Wednesday, June 10, 2015

Efficacy of Handwashing with Soap and Nail Clipping on Intestinal Parasitic Infections in School-Aged Children

Plos: Intestinal parasitic infections are common human infections, particularly in resource-limited countries, where personal hygiene and access to clean water and sanitation (disposal of human feces and urine) is often poor. Worldwide, more than a billion people are infected with soil-transmitted helminths—roundworms, tapeworms, and other parasitic worms that live in the human intestine (gut). And millions of people are infected with protozoan (single-celled) intestinal parasites that cause diseases such as amebiasis and giardiasis. Both helminths and protozoan parasites are mainly spread by the fecal-oral route.
Infected individuals excrete helminth eggs and protozoan parasites in their feces, and in regions where people regularly defecate in the open, the soil and water supplies become contaminated with parasites. People then ingest the parasites by eating raw, unwashed vegetables, by not washing their hands after handling contaminated soil, or by drinking contaminated water. Mild infections with helminths rarely have symptoms, but severe infections can cause abdominal pain, diarrhea, and malnutrition. Protozoan parasites also cause diarrhea. Importantly, among children, who are particularly susceptible to parasitic infections, intestinal parasite infections may slow growth, affect school performance, and cause anemia.


Why Was This Study Done?


Intestinal worm and protozoan infections can be treated with anthelmintic drugs and antibiotics, respectively. However, reinfection is often rapid, and, particularly in resource-limited countries, additional preventative measures are needed that do not rely on drugs (parasites can become drug-resistant) and that are sustainable with available resources. Given that intestinal parasitic infections usually spread through the fecal-oral route, the promotion of handwashing with soap and regular fingernail clipping might be one way to reduce intestinal parasite infection rates in low-income settings. Handwashing prevents other types of infection, and both unwashed hands and dirty, untrimmed nails are associated with high rates of parasite infection. Here, the researchers investigate whether handwashing with soap and nail clipping reduce intestinal reinfection rates by undertaking a factorial cluster randomized controlled trial (a study that compares outcomes in groups of people chosen at random to receive different combinations of two or more interventions) among school-aged children in northern Ethiopia.


What Did the Researchers Do and Find?


The researchers assigned 367 parasite-negative school-aged children to receive a handwashing intervention, a nail clipping intervention, both interventions, or neither intervention for six months.

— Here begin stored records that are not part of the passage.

Lemma stored_content b rs start src b2 :
  buffer_holds b rs -> stored b rs start src b2 -> fragment_ok (buffer_key b) start src ->
  forall x, covers rs x \/ start <= x < start + zlen src ->
  exists v, rd (rb_data b2) x = Some (Some v) /\ byte_ok (buffer_key b) x v.
Proof.
  intros (_ & _ & _ & _ & Hcont) (_ & _ & _ & _ & _ & _ & Hwr & Hno & _) Hsrc x Hx.
  rewrite (rd_wr_bytes _ _ _ _ _ Hwr).
  assert (zlen (map Some src) = zlen src) as -> by (unfold zlen; by rewrite length_map).
  destruct (decide (start <= x < start + zlen src)) as [Hin|Hout].
  - destruct (rd_is_Some src (x - start)) as [v Hv]; [lia|]. exists v. rewrite rd_map, Hv. split; [done|].
    apply Hsrc in Hv. by replace (start + (x - start)) with x in Hv by lia.
  - destruct Hx as [Hx|]; [|done]. by apply Hcont.
Qed.
Lemma stored_total b rs start src b2 rs' :
  buffer_holds b rs -> 0 < rb_buffer_size b -> start + zlen src <= rb_buffer_size b ->
  stored b rs start src b2 -> inserted rs start (start + zlen src) rs' ->
  last_end (-1) rs' <= rb_buffer_size b /\ rb_received_bytes b2 = total rs' /\
  total rs' <= rb_buffer_size b.
Proof.
  intros (_ & Hlast & Hrecv & Htot & _) Hpos Hend (_ & _ & _ & _ & _ & Hrecv' & _) (Hs & _ & Ht & Hl & _).
  assert (last_end (-1) rs' <= rb_buffer_size b) as Hle by lia. split_and!; [done|lia|].
  destruct rs' as [|r rs']; [cbn in *; lia|]. pose proof (sepd_total _ _ _ Hs Hle ltac:(done)). lia.
Qed.
Lemma stored_holds b rs start src b2 rs' :
  buffer_holds b rs -> 0 < rb_buffer_size b -> start + zlen src <= rb_buffer_size b ->
  stored b rs start src b2 -> fragment_ok (buffer_key b) start src ->
  rb_received_bytes b2 <> rb_buffer_size b ->
  ranges_rep b2 rs' -> inserted rs start (start + zlen src) rs' -> buffer_holds b2 rs'.
Proof.
  intros Hrep Hpos Hend Hst Hsrc Hpart Hrep' Hins.
  pose proof (stored_content _ _ _ _ _ Hrep Hst Hsrc) as Hcont.
  pose proof Hst as (Hk & _ & _ & Hbs2 & _).
  destruct (stored_total _ _ _ _ _ _ Hrep Hpos Hend Hst Hins) as (Hle & Hrt & Htle).
  unfold buffer_holds. rewrite Hk, Hbs2. split_and!; [done|done|done|lia|].
  intros x Hx. apply Hcont. destruct Hins as (_ & Hcov & _). by apply Hcov.
Qed.
Lemma stored_ok b rs start src b2 :
  buffer_ok b -> buffer_holds b rs -> start + zlen src <= rb_buffer_size b ->
  stored b rs start src b2 -> fragment_ok (buffer_key b) start src ->
  rb_received_bytes b2 <> rb_buffer_size b -> buffer_ok b2.
Proof.
  intros (Hdl & Hrs & Hpos & Hz & Hsz & _) Hrep Hend Hst Hsrc Hpart.
  pose proof Hst as (Hk & Hdt & Hdl2 & Hbs2 & Hrs2 & Hrecv & Hwr & _ & rs' & Hrep' & Hins).
  pose proof (stored_holds _ _ _ _ _ _ Hrep Hpos Hend Hst Hsrc Hpart Hrep' Hins) as Hh.
  unfold buffer_ok. rewrite Hk, Hdl2, Hbs2, Hrs2. apply wr_bytes_zlen in Hwr.
  split_and!; [done|done|done|lia|done|]. by exists rs'.
Qed.
Lemma stored_complete b rs start src b2 :
  buffer_ok b -> buffer_holds b rs -> start + zlen src <= rb_buffer_size b ->
  stored b rs start src b2 -> fragment_ok (buffer_key b) start src ->
  rb_received_bytes b2 = rb_buffer_size b -> delivery_ok (buffer_key b) (rb_data b2) (rb_data_len b2).
Proof.
  intros (Hdl & Hrs & Hpos & Hz & Hsz & _) Hrep Hend Hst Hsrc Hfull.
  pose proof (stored_content _ _ _ _ _ Hrep Hst Hsrc) as Hcont.
  pose proof Hst as (_ & _ & Hdl2 & _ & _ & _ & Hwr & _ & rs' & Hrep' & Hins).
  destruct (stored_total _ _ _ _ _ _ Hrep Hpos Hend Hst Hins) as (Hle & Hrt & Htle).
  unfold delivery_ok. rewrite Hdl2, Hdl. apply wr_bytes_zlen in Hwr. split_and!; [lia|done|].
  intros x Hx. apply Hcont. destruct Hins as (Hs & Hcov & _). apply Hcov.
  rewrite (total_full rs' (rb_buffer_size b)) by (done || lia). constructor. cbn. lia.
Qed.

(** *** The entry point *)

Lemma create_spec m source conn epoch data_type mid mlen env :
  let key := (source, conn, epoch, mid) in
  manager_ok m -> key ∉ (buffer_key <$> fm_reassembly_list m) -> 0 < mlen -> size_ok key mlen ->
  let '(err, m', p, env') :=
    fragment_create_reassembly_buffer m source conn epoch data_type mid mlen env in
  (err <> XGL_OK /\ m' = m /\ p = NULL) \/
  (err = XGL_OK /\ p = Ptr (length (fm_reassembly_list m)) /\
   exists b, m' = with_buffers m (fm_reassembly_list m ++ [b]) /\ manager_ok m' /\
     buffer_key b = key /\ rb_data_type b = data_type /\ rb_buffer_size b = mlen /\ buffer_holds b []).
Proof.
  intros key (Hok & Hnd & Hcur & Hmax & Hlen & Hsize) Hnew Hpos Hsz.
  unfold fragment_create_reassembly_buffer.
  case_if; [by left|]. case_if; [by left|]. case_if; [by left|].
  destruct (alloc_answer sizeof_reassembly_buffer env) as [[] env1]; [|by left]. cbn [negb].
  destruct (alloc_answer mlen env1) as [[] env2]; [|by left]. cbn [negb].
  set (b := mk_rbuf _ _ _ _ _ _ _ _ _ _ _ _ _ _). right. split; [done|]. split; [done|].
  assert (buffer_holds b []) as Hb.
  { unfold buffer_holds, ranges_rep. cbn. unfold total. cbn. split_and!; try done; try lia.
    - by eexists.
    - intros x Hx. by apply Exists_nil in Hx. }
  assert (reserved_sum (fm_reassembly_list m ++ [b]) = fm_current_reassembly_bytes m + mlen) as Hsum.
  { rewrite reserved_sum_app. cbn. lia. }
  exists b. split; [by unfold with_buffers; rewrite Hsum|]. split; [|done].
  unfold manager_ok. cbn -[reserved_sum]. rewrite fmap_app, Hsum, zlen_app. change (zlen [b]) with 1. split_and!.
  - apply Forall_app. split; [done|]. constructor; [|done]. unfold buffer_ok. cbn.
    split_and!; try done; [|by exists []]. unfold zlen. rewrite length_replicate. lia.
  - apply NoDup_app. split; [done|]. split; [|apply NoDup_singleton].
    intros k Hk1 Hk2. apply list_elem_of_singleton in Hk2 as ->. done.
  - lia.
  - lia.
  - lia.
  - intros Hm. apply Forall_app. split; [by apply Hsize|]. constructor; [cbn; lia|done].
Qed.

(** What a step promises about the manager and the answer. *)
Definition process_ok (m : xgl_fragment_manager_t) (key : Z * Z * Z * Z) (r : process_result) : Prop :=
  manager_ok (pr_manager r) /\ limits (pr_manager r) = limits m /\
  match pr_complete_data r with
  | NULL => pr_err r <> XGL_OK
  | Ptr data => pr_err r = XGL_OK /\ delivery_ok key data (pr_complete_len r)
  end.

Lemma reserved_sum_insert l i b b' :
  l !! i = Some b -> rb_reserved_size b' = rb_reserved_size b -> reserved_sum (<[i := b']> l) = reserved_sum l.
Proof.
  revert i. induction l as [|a l IH]; intros [|i]; try done; cbn.
  - intros [= ->]. lia.
  - intros Hi Hb. fold (reserved_sum (<[i := b']> l)) (reserved_sum l). rewrite IH; done.
Qed.
Lemma reserved_sum_delete l i b :
  l !! i = Some b -> reserved_sum (delete i l) = reserved_sum l - rb_reserved_size b.
Proof.
  revert i. induction l as [|a l IH]; intros [|i]; try done; cbn.
  - intros [= ->]. fold (reserved_sum l). lia.
  - intros Hi. fold (reserved_sum (delete i l)) (reserved_sum l). rewrite IH by done. lia.
Qed.
Lemma manager_ok_store m i b b' :
  manager_ok m -> fm_reassembly_list m !! i = Some b -> buffer_ok b' ->
  buffer_key b' = buffer_key b -> rb_buffer_size b' = rb_buffer_size b ->
  rb_reserved_size b' = rb_reserved_size b ->
  manager_ok (m <| fm_reassembly_list := <[i := b']> (fm_reassembly_list m) |>).
Proof.
  intros (Hok & Hnd & Hcur & Hmax & Hlen & Hsize) Hi Hb' Hk Hs Hr. unfold manager_ok. cbn -[reserved_sum].
  rewrite list_fmap_insert, Hk, zlen_insert, (reserved_sum_insert _ _ b) by done. split_and!; try done.
  - by apply Forall_insert.
  - rewrite list_insert_id; [done|]. by rewrite list_lookup_fmap, Hi.
  - intros Hm. apply Forall_insert; [by apply Hsize|]. rewrite Hs. specialize (Hsize Hm).
    rewrite Forall_lookup in Hsize. by apply (Hsize i).
Qed.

For the handwashing intervention, fieldworkers visited each intervention household weekly, provided soap, encouraged all the household members to wash their hands with water and soap at key times, such as before meals and after defecation, and checked on the household’s use of soap. For the nail clipping intervention, the fieldworkers clipped the nails of children in the intervention households every week. After six months, parasite reinfection (primary outcome) and anemia (secondary outcome) in the participants were assessed by examining stool samples for parasites and by measuring hemoglobin levels, respectively. After adjustment for factors likely to affect reinfection such as latrine use and drinking water source, 14% of the children in the handwashing with soap groups (handwashing alone and handwashing plus nail clipping) were reinfected with parasites compared to 29% of the children in the no handwashing groups (nail clipping only or neither intervention). Similarly, 17% of the children in the nail clipping groups were reinfected compared to 26% in the no nail clipping groups. Finally, handwashing (but not nail clipping) significantly reduced the rate of anemia among the children.


What Do These Findings Mean?


These findings show that handwashing with soap at key times decreased intestinal parasite reinfection rates by 68% and that weekly nail clipping reduced reinfection rates by 49% among school-aged Ethiopian children. Thus, these findings support the promotion of proper handwashing and weekly nail clipping as a public health measure to reduce parasite reinfection rates in resource-limited regions. However, although both interventions were “efficacious” under trial conditions that included intensive monitoring and follow-up, handwashing and nail clipping may not be “effective” interventions. That is, they may not work as well under real-life conditions. Moreover, because long-established personal hygiene and sanitation practices may be hard to change, large-scale implementation of these interventions might be expensive. The researchers call, therefore, for pragmatic studies to be undertaken to investigate the performance of these interventions under real-life conditions and for the development of effective approaches for widespread promotion of handwashing with soap and nail clipping.